Nous nous déroutons vers la côte. Les abords d’une longue plage - la seule où les fonds permettent un mouillage à la volée - nous semblent propices. L’ancre croche brutalement. Vite en haut du mât. Le génois tombe. Nous aviserons plus tard, l’important est maintenant de gagner l’abri de la baie de Marmaris propulsés par le moteur. 35 milles le vent dans le nez et une grande lassitude lorsque nous abordons la baie de Marmaris, ce qui nous fait opter pour un corps mort offert par l’un des accueillants restaurants qui bordent la baie d’Ildiz. C’est donc l’esprit tranquille que nous dégustons à terre un agréable repas. Le vent souffle toujours mais nous sommes bien attachés et apprécions le repos de la nuit.

Jeudi 18 septembre 2003 de Kumlubuk cove à Yldiz Adasi

« Mieux vaut un corps vivant qu’un corps mort »

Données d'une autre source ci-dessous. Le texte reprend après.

(* ===== verification/GoPath.v ===== *)
(** * [path.Match]

    Go's shell patterns, the language of [--exclude-minions], over the bytes
    of a string: [*] and [?] match within a path element, [\[...\]] is a
    class of runes, a backslash escapes.  A malformed pattern is an error
    whatever it is matched against, which the program relies on: it checks
    its patterns once, against the empty name. *)

From S2P Require Import Prelude GoStrings.

Local Open Scope Z_scope.

(** ** UTF-8 *)

Definition RuneError : Z := 65533.

Definition in_range (lo hi b : Z) : bool := (lo <=? b) && (b <=? hi).

(** The payload of a continuation byte. *)
Definition cont (b : Z) : Z := Z.land b 63.

(** [utf8.DecodeRuneInString]: the first rune and its width; an invalid byte is [RuneError], one wide. *)
Definition DecodeRune (s : list Z) : Z * nat :=
  match s with
  | [] => (RuneError, 0%nat)
  | b0 :: s1 =>
      if b0 <? 128 then (b0, 1%nat)
      else if in_range 194 223 b0 then
        match s1 with
        | b1 :: _ => if in_range 128 191 b1
                     then (Z.lor (Z.shiftl (Z.land b0 31) 6) (cont b1), 2%nat) else (RuneError, 1%nat)
        | _ => (RuneError, 1%nat)
        end
      else if in_range 224 239 b0 then
        match s1 with
        | b1 :: b2 :: _ =>
            if in_range (if b0 =? 224 then 160 else 128) (if b0 =? 237 then 159 else 191) b1
               && in_range 128 191 b2
            then (Z.lor (Z.lor (Z.shiftl (Z.land b0 15) 12) (Z.shiftl (cont b1) 6)) (cont b2), 3%nat)
            else (RuneError, 1%nat)
        | _ => (RuneError, 1%nat)
        end
      else if in_range 240 244 b0 then
        match s1 with
        | b1 :: b2 :: b3 :: _ =>
            if in_range (if b0 =? 240 then 144 else 128) (if b0 =? 244 then 143 else 191) b1
               && in_range 128 191 b2 && in_range 128 191 b3
            then (Z.lor (Z.lor (Z.lor (Z.shiftl (Z.land b0 7) 18) (Z.shiftl (cont b1) 12))
                               (Z.shiftl (cont b2) 6)) (cont b3), 4%nat)
            else (RuneError, 1%nat)
        | _ => (RuneError, 1%nat)
        end
      else (RuneError, 1%nat)
  end.

(** ** Chunks *)

Definition ch_star : Z := 42.       (* * *)
Definition ch_dash : Z := 45.       (* - *)
Definition ch_slash : Z := 47.      (* / *)
Definition ch_quest : Z := 63.      (* ? *)
Definition ch_open : Z := 91.       (* [ *)
Definition ch_backslash : Z := 92.  (* \ *)
Definition ch_close : Z := 93.      (* ] *)
Definition ch_caret : Z := 94.      (* ^ *)

(** One character of a class, and what is left of the chunk; [None] is [ErrBadPattern]. *)
Definition getEsc (chunk : list Z) : option (Z * list Z) :=
  match chunk with
  | [] => None
  | c :: chunk' =>
      if (c =? ch_dash) || (c =? ch_close) then None
      else
        let body := if c =? ch_backslash then chunk' else chunk in
        match body with
        | [] => None
        | _ :: _ =>
            let '(r, n) := DecodeRune body in
            if (r =? RuneError) && (n =? 1)%nat then None
            else match drop n body with [] => None | rest => Some (r, rest) end
        end
  end.

(** The ranges of a class up to its bracket: whether [r] is in one, and what follows. *)
Fixpoint class_ranges (fuel : nat) (r : Z) (matched first : bool) (chunk : list Z) : option (bool * list Z) :=
  match fuel with
  | O => None
  | Datatypes.S fuel' =>
      match chunk with
      | c :: chunk' =>
          if (c =? ch_close) && negb first then Some (matched, chunk')
          else
            match getEsc chunk with
            | None => None
            | Some (lo, rest) =>
                match (match rest with
                       | d :: rest' => if d =? ch_dash then getEsc rest' else Some (lo, rest)
                       | [] => Some (lo, rest)
                       end) with
                | None => None
                | Some (hi, rest') => class_ranges fuel' r (matched || in_range lo hi r) false rest'
                end
            end
      | [] => None
      end
  end.

Inductive chunk_result := Bad | Miss | Hit (rest : list Z).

Pas de temps à perdre, il faut mettre au clair la tête de mât et supprimer la cause de cet imbroglio. Même l’appareil photo numérique - un auxiliaire toujours très précieux - se retrouve perché à 12 mètres … tout aussi impressionnant pour celle qui, en bas, veille à la sécurité !!! Après cet exercice matinal, une pause dans le carré est la bienvenue ! Tiens, c’est étrange , « Marlin Blue », voilier de 18 mètres pourtant amarré à une bouée voisine, s’éloigne de nous. Un coup d’œil de Pierre… ce n’est pas Marlin qui s’en va, c’est bien Logos qui, bouée toujours attachée au museau, au gré des rafales se trouve poussé vers la plage et les pieux du ponton du restaurant.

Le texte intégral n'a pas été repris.